In recent years, ruins have uncovered man’s ingenuity long before we ever expected. They say Turkey’s Gobekli Tepe predates Stonehenge 6,000 years, which is believed to have been constructed around 3,000 BCE. That makes Gobekli Tepe alive and bustling at least 10,000 BCE with peoples who were not loping around like beasts. In order to build, live in, then purposefully bury a city means even more years, possibly 12-14,000 years ago. Who could have done this, when many believe the pyramids around the world are the earliest constructions known to man?
Gobekli Tepe

I have a theory: Homo sapiens of one sort or another have existed on this earth for a very long time. They may not have been our species of man, but different bipedal forms have come and gone over the eons. Some of them may have bred with other forms of our species, stayed around for a time, left their mark, while others may have come and gone with only a small blip on the radar.

Then, there are so many legends that mark our folklore/mythologies that must have come from some sort of reality. These origins have either been lost in time or added to fairytales.

Megaliths in Brittany
What about the dolmens in Brittany that march toward the sea? Stories say the stones come alive every once and awhile and romp with we earthlings. Then, when it’s time for them to return to stone, any humans still dancing in their midst will also get caught and turned to stone. There are quite a few out of alignment which can only mean men and/or women have been caught at the wrong time. My grandmother told me this, brought down from her grandmother so it must be true.

There’s an obscure, ancient lore of a door that stands on a hillside where gods enter our world from their heavenly domain. Where did this come from? Where were they before they entered our world? Did they walk out of the mists onto our earthly soil from another dimension? Did they come to our turf and seed their humanity with ours, then leave and seed other planetary peoples?

Look at those pictures etched into the dirt of the Andes that have marked the earth for eons. Who did those? (Since this is more than like copyrighted, click Here)
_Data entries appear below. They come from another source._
(** On the instance too, with n1 down, the listing is read from n2. *)
Example setup_n1_down_in_place :
  ∃ self' st',
    InPlace._setup Examples.active_without_quorum "PrimitiveAudit" init
      Scenarios.n1_down
    = (Ok true, self', st')
    ∧ _active_nodes self' = ["n2"; "n3"] ∧ _inactive_nodes self' = ["n1"]
    ∧ _target self' = Some "n2"
    ∧ map AuditResource.id (_resources self') = ["rsc1"]
    ∧ trace st' = [ERsh "n2" "crm_resource --list-cts"].
Proof. eexists _, _. vm_compute. done. Qed.

End SetupProofs.

(** ** PrimitiveAudit and GroupAudit: the audit of the resources *)

Module CallProofs.
Import PrimitiveAudit ResourceView SetupView PrimitiveView CallView.

Lemma audit_resource_run cm self r quorum st :
  ∃ st', _audit_resource cm self r quorum st = (Ok (negb (fails cm self r)), st')
    ∧ expected_status st' = expected_status st
    ∧ ∃ evs, trace st' = trace st ++ evs ∧ (length evs ≤ 1)%nat
             ∧ Forall (λ e, is_line e = true) evs.
Proof.
  unfold _audit_resource, fails.
  rewrite ResourceProofs.managed_bit, ResourceProofs.unique_bit, ResourceProofs.orphan_bit.
  set (n := length (resource_location cm (AuditResource.id r))).
  assert (∀ (b : bool) e, ∃ st', (Ok b, {| expected_status := expected_status st;
                                  log_kind := log_kind st; uuid_count := uuid_count st;
                                  trace := trace st ++ [e] |}) = (Ok b, st')
            ∧ expected_status st' = expected_status st
            ∧ ∃ evs, trace st' = trace st ++ evs ∧ (length evs ≤ 1)%nat
                     ∧ (is_line e = true → Forall (λ e, is_line e = true) evs)) as H1.
  { intros b e. eexists. split; [reflexivity|]. split; [done|]. exists [e].
    split; [done|]. split; [simpl; lia|]. intros He. by apply Forall_singleton. }
  assert (∀ b : bool, ∃ st', (Ok b, st) = (Ok b, st')
            ∧ expected_status st' = expected_status st
            ∧ ∃ evs, trace st' = trace st ++ evs ∧ (length evs ≤ 1)%nat
                     ∧ Forall (λ e, is_line e = true) evs) as H0.
  { intros b. exists st. split; [done|]. split; [done|]. exists [].
    rewrite app_nil_r. split; [done|]. split; [simpl; lia|done]. }
  assert (∀ (b : bool) e, is_line e = true →
            ∃ st', (Ok b, {| expected_status := expected_status st;
                             log_kind := log_kind st; uuid_count := uuid_count st;
                             trace := trace st ++ [e] |}) = (Ok b, st')
            ∧ expected_status st' = expected_status st
            ∧ ∃ evs, trace st' = trace st ++ evs ∧ (length evs ≤ 1)%nat
                     ∧ Forall (λ e, is_line e = true) evs) as H2.
  { intros b e He. destruct (H1 b e) as (st' & E & Hs & evs & Ht & Hl & Hf).
    exists st'. split; [done|]. split; [done|]. exists evs. auto. }
  destruct (n =? 1)%nat eqn:E1.
  - apply Nat.eqb_eq in E1. rewrite E1. cbn [Nat.ltb Nat.leb Nat.eqb orb andb].
    rewrite !andb_false_r. cbn [negb].
    destruct quorum; unfold bind, debug, log, emit, ret; cbn;
      first [apply H0 | by apply H2].
  - apply Nat.eqb_neq in E1. destruct (1 <? n)%nat eqn:E2.
    + destruct (bit r 1), (bit r 5); unfold bind, debug, log, emit, ret; cbn;
        first [apply H0 | by apply H2].
    + apply Nat.ltb_ge in E2. assert ((n =? 0)%nat = true) as -> by (apply Nat.eqb_eq; lia).
      destruct (bit r 1), (bit r 5), (bit r 0), (Py.truthy_list (_inactive_nodes self)),
        (env_warn_inactive cm), quorum, (Py.truthy_str (AuditResource.needs_quorum r));
        unfold bind, debug, log, emit, ret; cbn; first [apply H0 | by apply H2].
Qed.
As small as I am, I could not draw a picture of such magnitude that would have any decent straight lines, curves, and circles that, to this day, can be seen from 10,000 feet. Could you? Oh, I know what you’re thinking. This is an idea promoted by the Ancient Alien theorists, but maybe they aren’t completely off base. After all, even Carl Sagan said there were ‘billions and billions of planets’ out there. Could they all be empty of sentient life-forms? Even if someone with technology did not draw those pictures, then the people of the time were really very tall.

What will be revealed once the ice sheets melt? They are, you know. Melting. Not sure why. What if the ice thaws to reveal ancients life-forms? We don’t really know what happened before man came to this planet, how we came to be. We only know we are not alone. Our movies and television stories are filled with possible answers to all these questions.

We are curious. If we thought we were truly alone, we would not be looking at the stars, wondering of our origins.

Would we?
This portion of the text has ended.